The five points to surviving adventure travel with a partner
- Limit the drama (i.e. don’t be a wimp!)
Traveling for long periods of time is tiring, but also exhilarating, liberating and rewarding. Occasionally, things will go wrong. This is especially true when you throw in motorbikes, culture shock and weary moments. Understanding that you’re in it together and being patient with your partner is integral to success. Facing challenges head-on and agreeing to an action plan in stressful situations will make them easier to deal with. Accepting these challenges with grace and sometimes a bit of courage will reward you with respect from a travel companion, rather than resentment.
- Make time for special moments
Take a holiday from the ride by treating yourself to a meal out or a special experience. On a strict budget, these are rare luxuries that help remind us we’re in a unique new place. Days on the road can often merge, particularly when you’re travelling for an extended period of time. The journey itself is magical, but the unique moments punctuating it will be the pearls in the chain of memory.

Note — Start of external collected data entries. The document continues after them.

Lemma finite_list_inv (l : list num) :
  Forall is_finite l -> exists rs, l = map Fin rs.
Proof.
  induction 1 as [|x l Hx _ [rs ->]].
  - exists []; reflexivity.
  - destruct (finite_inv x Hx) as [r ->]. exists (r :: rs); reflexivity.
Qed.

Lemma Forall_finite_map_Fin (rs : list R) : Forall is_finite (map Fin rs).
Proof. induction rs; simpl; constructor; simpl; auto. Qed.

(** Where the exact arithmetic of [num] and the arithmetic of doubles
    agree.  A number of moderate magnitude is 0 or lies between 2^-100
    and 2^100 in absolute value: sums, products and quotients of such
    numbers stay far from the range limits of binary64.  A whole number
    of magnitude at most 2^20 is a double, and so is every sum of fewer
    than 2^32 of them. *)
Definition moderate_number (v : num) : Prop :=
  exists r, v = Fin r
            /\ (r = 0 \/ / 2 ^ 100 <= Rabs r) /\ Rabs r <= 2 ^ 100.

Definition whole_number (v : num) : Prop :=
  exists z : Z, v = Fin (IZR z) /\ (Z.abs z <= 2 ^ 20)%Z.

Lemma moderate_finite (v : num) : moderate_number v -> is_finite v.
Proof. intros [r [-> _]]. exact I. Qed.

Lemma whole_finite (v : num) : whole_number v -> is_finite v.
Proof. intros [z [-> _]]. exact I. Qed.

Lemma Forall_moderate_finite (l : list num) :
  Forall moderate_number l -> Forall is_finite l.
Proof. apply Forall_impl, moderate_finite. Qed.

Lemma Forall_whole_finite (l : list num) :
  Forall whole_number l -> Forall is_finite l.
Proof. apply Forall_impl, whole_finite. Qed.

Lemma ndiv_Fin (a b : R) : b <> 0 -> ndiv (Fin a) (Fin b) = Fin (a / b).
Proof. intros Hb; simpl. case_dec; [contradiction | reflexivity]. Qed.

Lemma ngt_Fin (a b : R) : ngt (Fin a) (Fin b) = true <-> b < a.
Proof. unfold ngt; simpl. case_dec; split; intros; try lra; try discriminate; auto. Qed.

Lemma nlt_Fin (a b : R) : nlt (Fin a) (Fin b) = true <-> a < b.
Proof. simpl. case_dec; split; intros; try lra; try discriminate; auto. Qed.

Lemma ngt_Fin_false (a b : R) : ngt (Fin a) (Fin b) = false <-> a <= b.
Proof. unfold ngt; simpl. case_dec; split; intros; try lra; try discriminate; auto. Qed.

Lemma Rsum_app (l1 l2 : list R) : Rsum (l1 ++ l2) = Rsum l1 + Rsum l2.
Proof. induction l1; simpl; lra. Qed.

Lemma Rsum_nonneg (rs : list R) : Forall (fun r => 0 <= r) rs -> 0 <= Rsum rs.
Proof. induction 1; simpl; lra. Qed.

Lemma Rsum_pos (rs : list R) :
  rs <> [] -> Forall (fun r => 0 < r) rs -> 0 < Rsum rs.
Proof.
  intros Hne H. destruct H as [|r rs Hr Hrs]; [congruence|].
  simpl. assert (0 <= Rsum rs).
  { apply Rsum_nonneg. eapply Forall_impl; [|exact Hrs]. simpl; intros; lra. }
  lra.
Qed.

(** A [reduce] that adds a finite term per element computes a finite sum. *)
Lemma fold_nadd_Fin {A : Type} (g : A -> num) (g' : A -> R) (l : list A) :
  (forall x, In x l -> g x = Fin (g' x)) ->
  forall a,
    fold_left (fun acc x => nadd acc (g x)) l (Fin a)
    = Fin (a + Rsum (map g' l)).
Proof.
  induction l as [|x l IH]; intros Hg a; simpl.
  - f_equal; lra.
  - rewrite (Hg x (or_introl eq_refl)). simpl.
    rewrite IH by (intros; apply Hg; right; assumption).
    f_equal; lra.
Qed.

Lemma fold_left_nadd_Fin (rs : list R) (a : R) :
  fold_left nadd (map Fin rs) (Fin a) = Fin (a + Rsum rs).
Proof.
  revert a. induction rs as [|r rs IH]; intros a; simpl.
  - f_equal; lra.
  - rewrite IH. f_equal; lra.
Qed.

Lemma sum_Fin (rs : list R) : sum (map Fin rs) = Fin (Rsum rs).
Proof. unfold sum. rewrite fold_left_nadd_Fin. f_equal; lra. Qed.

Lemma INR_length_nonzero {A : Type} (l : list A) : l <> [] -> INR (length l) <> 0.
Proof.
  destruct l; [congruence|]. intros _. apply not_0_INR. simpl; lia.
Qed.

Lemma mean_Fin (rs : list R) : mean (map Fin rs) = Fin (Rmean rs).
Proof.
  destruct rs as [|r rs]; [reflexivity|].
  unfold mean, Rmean, len, of_nat.
  change (map Fin (r :: rs)) with (Fin r :: map Fin rs) at 1.
  cbv iota. rewrite sum_Fin, length_map.
  apply ndiv_Fin. apply INR_length_nonzero; discriminate.
Qed.

Lemma mean_finite (l : list num) : Forall is_finite l -> is_finite (mean l).
Proof.
  intros H. destruct (finite_list_inv l H) as [rs ->].
  rewrite mean_Fin. exact I.
Qed.

(* ================================================================== *)
(** * Properties: correlation *)
(* ================================================================== *)

(** Pearson's coefficient on reals, with the fallback 0 of the source. *)
Definition Rcorrelation (xs ys : list R) : R :=
  let mx := Rmean xs in
  let my := Rmean ys in
  let d := sqrt (Rsq_dev mx xs * Rsq_dev my ys) in
  if Req_dec_T d 0 then 0 else Rcross mx my xs ys / d.
(** X4.  Pass 2 deletes nothing and reorders nothing: the lines it is given
    are a subsequence of the lines it returns, and every line it returns
    is blank or one of the lines it was given. *)
Theorem fence_pass_keeps_lines (fixed_lines : list text) :
  fixed_lines `sublist_of` fence_pass fixed_lines
  /\ (forall l, In l (fence_pass fixed_lines) -> l = blank_line \/ In l fixed_lines).
Proof.
  rewrite fence_pass_concat. split.
  - rewrite <- (line_at_seq fixed_lines) at 1.
    rewrite <- concat_singletons. apply sublist_concat_map.
    intros i _. apply fence_step_emits.
  - intros l Hl. apply in_concat in Hl as [e [He Hl]].
    apply in_map_iff in He as [i [<- Hi]]. apply in_seq in Hi.
    destruct (fence_step_emits fixed_lines i) as [_ Hb].
    unfold blank_or in Hb. rewrite Forall_forall in Hb.
    destruct (Hb l) as [->| ->]; [now apply list_elem_of_In | now left |].
    right. apply line_at_In. lia.
Qed.

Lemma fence_pass_without_fences_aux (fixed_lines : list text) :
  none_is is_fence fixed_lines = true -> fence_pass fixed_lines = fixed_lines.
Proof.
  intros H. rewrite fence_pass_concat.
  rewrite <- (line_at_seq fixed_lines) at 3.
  rewrite <- (concat_singletons (line_at fixed_lines)). f_equal. apply map_ext_in.
  intros i Hi. apply in_seq in Hi. apply fence_step_plain.
  unfold none_is in H. rewrite forallb_forall in H.
  apply negb_true_iff, H, line_at_In. lia.
Qed.

(** X5.  Where no line is a fence line, pass 2 changes nothing. *)
Theorem fence_pass_without_fences (fixed_lines : list text) :
  none_is is_fence fixed_lines = true -> fence_pass fixed_lines = fixed_lines.
Proof. exact (fence_pass_without_fences_aux fixed_lines). Qed.

Lemma fence_pass_without_fences_witness :
  none_is is_fence (map str ["Intro"; ""; "- item"]) = true
  /\ fence_pass (map str ["Intro"; ""; "- item"]) = map str ["Intro"; ""; "- item"].
Proof.
  split; [reflexivity|]. apply fence_pass_without_fences. reflexivity.
Defined.

(** ** Pass 1: what a turn of the loop emits and where it goes on *)

Lemma header_list_step_spec lines i acc :
  exists e,
    snd (header_list_step lines i acc) = acc ++ e
    /\ blank_or (line_at lines i) e
    /\ In (line_at lines i) e
    /\ (fst (header_list_step lines i acc) = i + 1
        \/ (fst (header_list_step lines i acc) = i + 2
            /\ is_header (line_at lines i) = true
            /\ is_header (line_at lines (i + 1)) = false
            /\ nonblank (line_at lines (i + 1)) = true))
    /\ (is_header (line_at lines i) = false ->
        fst (header_list_step lines i acc) = i + 1)
    /\ (is_header (line_at lines i) = false ->
        is_list (line_at lines i) = false -> e = [line_at lines i]).
Proof.
  unfold header_list_step, blank_or, blank_line.
  destruct (is_header (line_at lines i)) eqn:Hh.
  - destruct (i <? length lines - 1) eqn:Hn; cbn [andb].
    + destruct (nonblank (line_at lines (i + 1))) eqn:Hb; cbn [andb];
        [destruct (is_header (line_at lines (i + 1))) eqn:Hh'; cbn [negb]|];
        repeat match goal with
               | |- context [if ?b then _ else _] => destruct b
               end; cbn [fst snd]; rewrite <- ?app_assoc; cbn [app];
        (eexists; split; [reflexivity|]);
        (split; [repeat (apply List.Forall_cons; [auto|]); apply List.Forall_nil|]);
        (split; [cbn [In]; auto 10|]);
        (split; [first [left; lia | right; repeat split; auto; lia]|]);
        split; discriminate.
    + repeat match goal with
             | |- context [if ?b then _ else _] => destruct b
             end; cbn [fst snd]; rewrite <- ?app_assoc; cbn [app];
        (eexists; split; [reflexivity|]);
        (split; [repeat (apply List.Forall_cons; [auto|]); apply List.Forall_nil|]);
        (split; [cbn [In]; auto 10|]);
        (split; [left; lia|]); split; discriminate.
  - destruct (is_list (line_at lines i)) eqn:Hl;
      repeat match goal with
             | |- context [if ?b then _ else _] => destruct b
             end; cbn [fst snd]; rewrite <- ?app_assoc; cbn [app];
      (eexists; split; [reflexivity|]);
      (split; [repeat (apply List.Forall_cons; [auto|]); apply List.Forall_nil|]);
      (split; [cbn [In]; auto 10|]);
      (split; [left; lia|]); (split; [intros _; lia|]);
      first [discriminate | reflexivity | intros _ _; reflexivity].
Qed.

- Practice mindfulness together
Making time daily for active mindfulness allows balancing and re-grouping of thoughts. It’s a way to ensure a daily moment of peace in what is a constantly changing and potentially stressful environment. Step back from the journey and enjoy a small oasis of calm together. It’s important to do this together as it brings you closer and keeps you in the same frame of mind.
- Laugh it off
Whether it’s turning up to a voided hotel reservation or regretting trying out an unpalatable new food, things go wrong. Accept that with all the magic moments you will share, there will be small disasters along the way. Your approach to them is what makes the difference. We found that most places in South and Central America hate reneging on promises and instead of explaining that the WiFi just isn’t working or that there is no hot water available, they may say, “It just broke 2 minutes ago/this morning/last night”. This became an inside joke for us and as frustrating as it was to not receive what we’d paid for, it made for some unforgettable hilarity.
- Money management – All’s fair in love and war
You’re both independent and you’ve had time to organize and plan your journey together. Knowing the budget you’ve set yourselves is a strength, and making sure you’re both contributing fairly limits the potential for blazing rows. Making clear what the budget does and doesn’t cover is key. Daily food, petrol and accommodation is easy, but what if only one of you wants to zip-line through the jungle or scuba dive in a coral reef? It’s important to agree on how the money will be spent upfront.
It may take some work, but it’s worth the effort. Seeing the world as an overlander is such a unique and nomadic experience to share with your significant other. The challenges help you learn about your partner and yourself and it creates a deeper bond between you. In many ways, it’s a good test for compatibility. Sometimes it works better than you could imagine. In my case, my boyfriend admitted that everything now seems possible; that traveling the world has made him realize we belong together.
On a starlit night at the six month mark of our round the world journey, his declaration morphed into a proposal. We’re looking forward to this next phase in our journey, more a team than ever.